Task objective
Every line of the records below from the line with "(with_type M r)))" up to and including the line with "Lemma parse_J c" must be reproduced exactly, and no line outside that range.

□ □ □ □

Lemma scan_time_text cs secs x t h0 : time_text cs secs → after_time x →
  ∃ n h m s, scan_time (cs ++ x :: t) h0 0 0 = Val (n, (h, m, s), x :: t) ∧ 0 < n ∧ h * 60 * 60 + m * 60 + s = secs.
Proof.
  intros Ht [Hx H58]. unfold scan_time. assert (isdigit 58 = false) as D58 by done. destruct Ht as [a h Ha|a h b m Ha Hb|a h b m c s Ha Hb Hc].
  - rewrite (scan_hu_num a h x t) by done. cbn [mbind outcome_bind]. rewrite scan_next_none by done. exists 1, h, 0, 0. split; [done|]. lia.
  - rewrite <- app_assoc. cbn [app]. rewrite (scan_hu_num a h 58) by done. cbn [mbind outcome_bind]. rewrite (scan_next_num 58 b m x t) by done. cbn [mbind outcome_bind]. rewrite scan_next_none by done.
    exists 2, h, m, 0. split; [done|]. lia.
  - rewrite <- app_assoc. cbn [app]. rewrite <- app_assoc. cbn [app]. rewrite (scan_hu_num a h 58) by done. cbn [mbind outcome_bind]. rewrite (scan_next_num 58 b m 58) by done. cbn [mbind outcome_bind].
    rewrite (scan_next_num 58 c s x t) by done. exists 3, h, m, s. split; [done|]. lia.
Qed.

Lemma scan_clock cs v x t : clock_text cs v → after_time x →
  ∃ n h m s, scan_time (cs ++ x :: t) 0 0 0 = Val (n, (h, m, s), x :: t) ∧ 0 < n ∧ compute_offset s m h = v ∧ 0 <= v <= 93600.
Proof.
  intros Ht [Hx H58]. unfold scan_time, compute_offset. assert (isdigit 58 = false) as D58 by done. destruct Ht as [a h Ha Hh|a h b m Ha Hb Hh Hm|a h b m c s Ha Hb Hc Hh Hm Hs];
    repeat match goal with H : num _ _ |- _ => pose proof (num_digits _ _ H) as [_ ?]; revert H end; intros.
  - rewrite (scan_hu_num a h x t) by done. cbn [mbind outcome_bind]. rewrite scan_next_none by done. exists 1, h, 0, 0. rewrite !(proj2 (Z.ltb_ge _ _)) by lia. split; [done|]. lia.
  - rewrite <- app_assoc. cbn [app]. rewrite (scan_hu_num a h 58) by done. cbn [mbind outcome_bind]. rewrite (scan_next_num 58 b m x t) by done. cbn [mbind outcome_bind]. rewrite scan_next_none by done.
    exists 2, h, m, 0. rewrite !(proj2 (Z.ltb_ge _ _)) by lia. split; [done|]. lia.
  - rewrite <- app_assoc. cbn [app]. rewrite <- app_assoc. cbn [app]. rewrite (scan_hu_num a h 58) by done. cbn [mbind outcome_bind]. rewrite (scan_next_num 58 b m 58) by done. cbn [mbind outcome_bind].
    rewrite (scan_next_num 58 c s x t) by done. exists 3, h, m, s. rewrite !(proj2 (Z.ltb_ge _ _)) by lia. split; [done|]. lia.
Qed.

Lemma clock_head cs v : clock_text cs v → ∃ c r, cs = c :: r ∧ isdigit c = true.
Proof.
  assert (∀ a h, num a h → ∃ c r, a = c :: r ∧ isdigit c = true) as Hn.
  { intros a h Ha. pose proof (num_digits a h Ha) as [Hd _]. destruct Ha as [Hne _]. destruct a as [|c r]; [done|]. exists c, r. split; [done|]. by inversion Hd. }
  destruct 1 as [a h Ha _|a h b m Ha _ _ _|a h b m c s Ha _ _ _ _ _]; destruct (Hn a h Ha) as (x & r & -> & Hx); by eexists _, _.
Qed.

Lemma parse_offset_text cs off x t which st : offset_text cs off → after_time x →
  parse_offset (cs ++ x :: t) which st = Val ((true, x :: t), upd which (with_offset off) st).
Proof.
  intros Ho Hx. assert (∃ c p a v, cs ++ x :: t = c :: p ∧ clock_text a v ∧ ((c = 43 ∨ c = 45 ∨ isdigit c = true) ∧ c ≠ 0) ∧
    (if (c =? 45) || (c =? 43) then p else c :: p) = a ++ x :: t ∧ (if c =? 45 then v else - v) = off) as (c & p & a & v & -> & Hc & [Hcs Hc0] & Hp & Hoff).
  { destruct Ho as [a v Ha|a v Ha|a v Ha]; [|by exists 43, (a ++ x :: t), a, v; split_and!; auto|by exists 45, (a ++ x :: t), a, v; split_and!; auto].
    destruct (clock_head a v Ha) as (c & r & -> & Hd). exists c, (r ++ x :: t), (c :: r), v. pose proof (digit_not_space c Hd) as [_ Hs]. split_and!; try done; [auto|by intros ->|by rewrite Hs|].
    apply orb_false_iff in Hs as [-> _]. done. }
  destruct (scan_clock a v x t Hc Hx) as (n & h & m & s & Es & Hn & Ev & Hv). unfold parse_offset. rewrite (tbind _ _ _ _ _ (hd_val c p st)).
  assert (negb which && ((c =? 0) || negb (c =? 43) && negb (c =? 45) && negb (isdigit c)) = false) as ->.
  { destruct which; [done|]. cbn [negb andb]. rewrite (proj2 (Z.eqb_neq c 0)) by done. destruct Hcs as [->|[->| ->]]; [done|done|]. cbn [orb negb]. by rewrite !andb_false_r. }
  assert ((if (c =? 45) || (c =? 43) then (if c =? 45 then 1 else -1, tail (c :: p)) else (-1, c :: p)) = (if c =? 45 then 1 else -1, a ++ x :: t)) as ->.
  { rewrite <- Hp. cbn [tail]. destruct (c =? 45), (c =? 43); done. }
  rewrite (tbind _ _ _ _ _ (lift_val _ _ st Es)). rewrite (proj2 (Z.ltb_lt _ _) Hn). rewrite (tbind _ _ _ _ _ (on_rule_val _ _ _)), Ev.
  replace (wraps 32 ((if c =? 45 then 1 else -1) * v)) with off; [done|]. rewrite wraps_small; destruct (c =? 45); lia.
Qed.

(** Without an offset daylight saving time is an hour ahead. *)
Lemma parse_offset_none x t st : x = 44 ∨ x = 0 →
  parse_offset (x :: t) true st = Val ((true, x :: t), upd true (with_offset (r_offset (tz_rules st).1 + 3600)) st).
Proof.
  intros Hx. unfold parse_offset. rewrite (tbind _ _ _ _ _ (hd_val x t st)). cbn [negb andb]. assert (scan_time (x :: t) 0 0 0 = Val (0, (0, 0, 0), x :: t)) as Es by (by destruct Hx as [-> | ->]).
  assert ((if (x =? 45) || (x =? 43) then (if x =? 45 then 1 else -1, tail (x :: t)) else (-1, x :: t)) = (-1, x :: t)) as -> by (by destruct Hx as [-> | ->]).
  by rewrite (tbind _ _ _ _ _ (lift_val _ _ st Es)).
Qed.

(** ** Dates *)

Definition set_date (dt : date) (r : tz_rule) : tz_rule :=
  match dt with
  | DJ0 d => with_d d (with_type J0 r)
  | DJ1 d => with_d d (with_type J1 r)
  | DM m n d => with_d d (with_n n (with_m m (with_type M r)))
  end.

(** What may follow a date. *)
Definition after_date (x : Z) : Prop := x = 0 ∨ x = 47 ∨ x = 44.

Lemma after_date_digit x : after_date x → isdigit x = false ∧ x ≠ 46.
Proof. by intros [-> |[-> | ->]]. Qed.

Lemma parse_J c a d x t which st : (c = 74 ∧ 1 <= d ∨ isdigit c = true ∧ c ≠ 74) → num a d → d <= 365 → isdigit x = false → (if c =? 74 then True else ∃ r, a = c :: r) →
  parse_date ((if c =? 74 then [74] else []) ++ a ++ x :: t) which st = Val (Some (x :: t), upd which (set_date (if c =? 74 then DJ1 d else DJ0 d)) st).
Proof.
  intros Hc Ha Hd Hx Hr. pose proof (num_digits a d Ha) as [Hds Hv]. pose proof Ha as (Hne & _). assert (∃ c1 r1, a = c1 :: r1 ∧ isdigit c1 = true) as (c1 & r1 & Ea & Hc1).
  { destruct a as [|c1 r1]; [done|]. exists c1, r1. split; [done|]. by inversion Hds. }
  set (ty := if c =? 74 then J1 else J0). set (st1 := upd which (with_type ty) st).
  assert ((if c =? 74 then [74] else []) ++ a ++ x :: t = c :: (if c =? 74 then a ++ x :: t else r1 ++ x :: t)) as Ep.
  { destruct (Z.eqb_spec c 74) as [->|Hne']; [done|]. destruct Hr as [r Er]. rewrite Er in Ea. injection Ea as <- <-. by rewrite Er. }
  unfold parse_date. rewrite Ep at 1. rewrite (tbind _ _ _ _ _ (hd_val _ _ st)). assert ((c =? 74) || isdigit c = true) as -> by (destruct Hc as [[-> _]|[-> _]]; [done|apply orb_true_r]).
  rewrite (tbind _ _ _ _ _ (on_rule_val _ _ _)). fold ty st1. cbv zeta.
  assert ((if c =? 74 then tail ((if c =? 74 then [74] else []) ++ a ++ x :: t) else (if c =? 74 then [74] else []) ++ a ++ x :: t) = a ++ x :: t) as -> by (by destruct (c =? 74)).
  assert (hd (a ++ x :: t) st1 = Val (c1, st1)) as Eh by (by rewrite Ea). rewrite (tbind _ _ _ _ _ Eh), Hc1, andb_false_r.
  rewrite (tbind _ _ _ _ _ (lift_val _ _ st1 (strtoul_num a d x t Ha Hx))). cbn [ret endptr deref]. rewrite (tbind _ _ _ _ _ (lift_val _ _ st1 (eq_refl : Val (length a) = Val (length a)))).
  rewrite (proj2 (Nat.eqb_neq _ _)) by (rewrite Ea; done). rewrite (proj2 (Z.ltb_ge _ _)) by lia. cbn [orb].
  assert (bool_decide (ty = J1) && (d =? 0) = false) as ->.
  { unfold ty. destruct (Z.eqb_spec c 74); [|by rewrite bool_decide_eq_false_2]. destruct Hc as [[_ Hd1]|[_ ?]]; [|done]. rewrite (proj2 (Z.eqb_neq d 0)) by lia. apply andb_false_r. }
  rewrite (tbind _ _ _ _ _ (on_rule_val _ _ _)), drop_app_length. unfold st1. rewrite upd_upd. unfold ty. by destruct (c =? 74).
Qed.

Lemma parse_M a m b n c d x t which st : num a m → num b n → num c d → 1 <= m <= 12 → 1 <= n <= 5 → d <= 6 → isdigit x = false →
  parse_date (77 :: a ++ 46 :: b ++ 46 :: c ++ x :: t) which st = Val (Some (x :: t), upd which (set_date (DM m n d)) st).
Proof.
  intros Ha Hb Hc Hm Hn Hd Hx. pose proof (num_digits c d Hc) as [_ Hd0]. unfold parse_date. rewrite (tbind _ _ _ _ _ (hd_val _ _ st)). change ((77 =? 74) || isdigit 77) with false. change (77 =? 77) with true. cbv iota.
  rewrite (tbind _ _ _ _ _ (on_rule_val _ _ _)). set (st1 := upd which (with_type M) st).
  assert (scan_M (77 :: a ++ 46 :: b ++ 46 :: c ++ x :: t) which st1 = Val (Some (x :: t), upd which (set_date (DM m n d)) st)) as Es.
  { unfold scan_M. cbn [tail]. rewrite (tbind _ _ _ _ _ (lift_val _ _ st1 (scan_hu_num a m 46 _ Ha eq_refl))), (tbind _ _ _ _ _ (on_rule_val _ _ _)).
    rewrite (tbind _ _ _ _ _ (lift_val _ _ _ (scan_next_num 46 b n 46 _ Hb eq_refl))), (tbind _ _ _ _ _ (on_rule_val _ _ _)).
    rewrite (tbind _ _ _ _ _ (lift_val _ _ _ (scan_next_num 46 c d x t Hc Hx))), (tbind _ _ _ _ _ (on_rule_val _ _ _)). unfold st1. by rewrite !upd_upd. }
  rewrite (tbind _ _ _ _ _ Es). set (st2 := upd which (set_date (DM m n d)) st). rewrite (tbind _ _ _ _ _ (eq_refl : get_rules st2 = Val (tz_rules st2, st2))). cbv zeta. unfold st2 at 1 2 3 4 5. rewrite !rule_of_upd.
  cbn [set_date with_d with_n with_m with_type r_m r_n r_d]. rewrite !(proj2 (Z.ltb_ge _ _)) by lia. done.
Qed.

Lemma parse_date_text a dt x t which st : date_text a dt → after_date x → parse_date (a ++ x :: t) which st = Val (Some (x :: t), upd which (set_date dt) st).
Proof.
  intros Hdt [Hx _]%after_date_digit. destruct Hdt as [a d Ha Hd|a d Ha Hd|a m b n c d Ha Hb Hc Hm Hn Hd].
  - pose proof (num_digits a d Ha) as [Hds _]. pose proof Ha as (Hne & _). destruct a as [|c r]; [done|]. pose proof (Forall_inv Hds) as Hc. cbn in Hc.
    assert (c ≠ 74) as H74 by (by intros ->). pose proof (parse_J c (c :: r) d x t which st (or_intror (conj Hc H74)) Ha Hd Hx) as E. rewrite (proj2 (Z.eqb_neq _ _) H74) in E. apply E. by exists r.
  - apply (parse_J 74 a d x t which st); (done || lia || (left; lia)).
  - cbn [app]. rewrite <- app_assoc. cbn [app]. rewrite <- app_assoc. cbn [app]. by apply parse_M.
Qed.

(** At the end of the string the rules of the United States are taken. *)
Lemma parse_date_default t which st :
  parse_date (0 :: t) which st = Val (Some (0 :: t), upd which (set_date (if which then DM 11 1 0 else DM 3 2 0)) st).
Proof. by destruct which. Qed.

□ □ □ □

Solution for this task
  | DM m n d => with_d d (with_n n (with_m m (with_type M r)))
  end.

(** What may follow a date. *)
Definition after_date (x : Z) : Prop := x = 0 ∨ x = 47 ∨ x = 44.

Lemma after_date_digit x : after_date x → isdigit x = false ∧ x ≠ 46.
Proof. by intros [-> |[-> | ->]]. Qed.

Lemma parse_J c a d x t which st : (c = 74 ∧ 1 <= d ∨ isdigit c = true ∧ c ≠ 74) → num a d → d <= 365 → isdigit x = false → (if c =? 74 then True else ∃ r, a = c :: r) →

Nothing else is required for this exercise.